O procurador-geral de Justiça de Mato Grosso do Sul, Paulo Passos, pediu abertura de procedimento investigatório complementar da operação Coffee Break contra seis pessoas, incluindo a vice-governadora Rose Modesto (PSDB), o deputado federal Elizeu Dionízio (PSDB), deputada estadual Antonieta Amorim (PMDB) e três vereadores de Campo Grande.

Elizeu disse que não tem conhecimento do processo e que votou de acordo com suas convicções. Rose Modesto e Antonieta Amorim e os três vereadores não retornaram as ligações.

No caso de Elizeu, que tem foro privilegiado, a investigação vai ficar sob responsabilidade do procurador-Geral da República, Rodrigo Janot, se for autorizada pelo Supremo Tribunal Federal (STF). Na lista ainda são citados Antonieta, irmã do empreiteiro João Amorim, um dos denunciados pela Coffee Break.

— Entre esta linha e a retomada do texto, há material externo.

(* ===== verification/XcheckFiles.v ===== *)
(** * The files of the repair

    [main] of [projects/filesystems-check/xcheck_contest_3.c] and of
    [xcheck_contest_3_same_input_output_files.c] with the files: the image is a
    shared mapping of a file, it is copied into a second file, and the checks and
    the repair run on the mapping of that.  Two names can be names of one file, and
    then the two mappings show the same bytes. *)

From Stdlib Require Import ZArith Lia String.
From stdpp Require Import base tactics numbers list gmap.
From S2P Require Import Prelude FsImage Xcheck XcheckSpec XcheckRepair Xcheck3.

Local Open Scope Z_scope.
Local Open Scope ostep_scope.

(** ** Definitions *)

(** The names of the directory and the files behind them. *)
Record fsys := mkFsys { names : gmap (list Z) nat; files : gmap nat (list Z) }.

Definition set_file (ino : nat) (l : list Z) (s : fsys) : fsys := mkFsys s.(names) (<[ino := l]> s.(files)).

(** [ftruncate] and a mapping of [IMG_SIZE] bytes: cut, or filled with zeros. *)
Definition window (l : list Z) : list Z := resize (Z.to_nat IMG_SIZE) 0 l.

(** The bytes of a file that can be touched in a mapping: up to the end of its
    last page. *)
Definition PAGE : Z := 4096.

Definition page_up (n : Z) : Z := (n + PAGE - 1) / PAGE * PAGE.

(** The whole of a mapping is read. *)
Definition mapped (ino : nat) (s : fsys) : outcome string (list Z) :=
  match s.(files) !! ino with
  | None => Crash "bad file descriptor"%string
  | Some l => if IMG_SIZE <=? page_up (Z.of_nat (length l)) then Done (window l) else Crash "bus error"%string
  end.
Lemma internal_pos_spec key h : forall k, h <> [] ->
  exists a e b, h = a ++ e :: b /\ internal_pos key h k = k + length a /\
    Forall (fun e => strle (e_key e) key) (tail (a ++ [e])) /\
    (forall f, head b = Some f -> strlt key (e_key f) = true).
Proof.
  induction h as [|x h IH]; intros k Hne; [done|]. destruct h as [|y h].
  - exists [], x, []. cbn. split_and!; [done|lia|constructor|done].
  - rewrite internal_pos_cons. destruct (strlt key (e_key y)) eqn:E.
    + exists [], x, (y :: h). cbn. split_and!; [done|lia|constructor|]. by intros f [= <-].
    + destruct (IH (S k)) as (a & e & b & Eh & Ep & Hall & Hb); [done|].
      exists (x :: a), e, b. split_and!; [by rewrite Eh|cbn [length]; lia| |done].
      cbn [app tail]. destruct a as [|z a]; cbn in Eh, Hall |- *.
      * injection Eh as -> _. by constructor.
      * injection Eh as -> _. by constructor.
Qed.

(** What lies left and right of the child descended into. *)
Lemma around_child ht key a e b c :
  wf (S ht) (a ++ e :: b) -> sorted_kv (flat (S ht) (a ++ e :: b)) -> e_next e = Some c ->
  Forall (fun e => strle (e_key e) key) (tail (a ++ [e])) ->
  (forall f, head b = Some f -> strlt key (e_key f) = true) ->
  Forall (fun p => strle p.1 key) (flat (S ht) a) /\
  Forall (fun p => strlt key p.1 = true) (flat (S ht) b) /\
  (a <> [] -> exists p, head (flat ht c) = Some p /\ e_key e = p.1 /\ strle p.1 key).
Proof.
  intros Hw Hs Hn Hle Hlt. apply wf_S in Hw as [Hc Hk]. rewrite tail_app, Forall_app in Hk.
  destruct Hk as [Hka Hkb]. rewrite flat_app, (flat_cons _ _ _ _ Hn) in Hs.
  apply sorted_app in Hs as (_ & Hs2 & Hx). apply sorted_app in Hs2 as (_ & Hsb & _).
  assert (Hhead : a <> [] -> exists p, head (flat ht c) = Some p /\ e_key e = p.1 /\ strle p.1 key).
  { intros Ha. apply Forall_tail_snoc in Hka as [_ Hke], Hle as [_ Hle]. specialize (Hke Ha). specialize (Hle Ha).
    destruct Hke as (c' & p & Hn' & Hp & E). rewrite Hn in Hn'. injection Hn' as <-. exists p. rewrite <- E. auto. }
  split_and!; [| |done].
  - destruct a as [|x a]; [constructor|]. destruct Hhead as (p & Hp & _ & Hpk); [done|].
    apply Forall_forall. intros q Hq. eapply strle_trans; [|exact Hpk]. apply Hx; [done|].
    destruct (flat ht c) as [|p' l]; [done|]. injection Hp as ->. apply elem_of_app. left. by left.
  - destruct b as [|f b]; [constructor|]. specialize (Hlt f eq_refl).
    apply Forall_cons in Hkb as [(c' & p & Hn' & Hp & E) _]. rewrite E in Hlt.
    assert (Hp' : head (flat (S ht) (f :: b)) = Some p) by (rewrite (flat_cons _ _ _ _ Hn'); by destruct (flat ht c')).
    eapply Forall_impl; [exact (sorted_head _ _ Hsb Hp')|]. intros q Hq. by eapply strlt_strle.
Qed.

O Ministério Público do Estado de Mato Grosso do Sul tem indícios da participação dos seis no suposto esquema ilegal investigado pela operação Coffee break e busca mais evidências para formalizar uma denúncia.

Denúncia
Com 361 páginas, a denúncia foi protocolada no Tribunal de Justiça de Mato Grosso do Sul(TJ-MS). Mesmo depois da denúncia, a investigação segue no MP-MS. Segundo o procurador-geral de Justiça, há indícios de envolvimento de mais pessoas no esquema.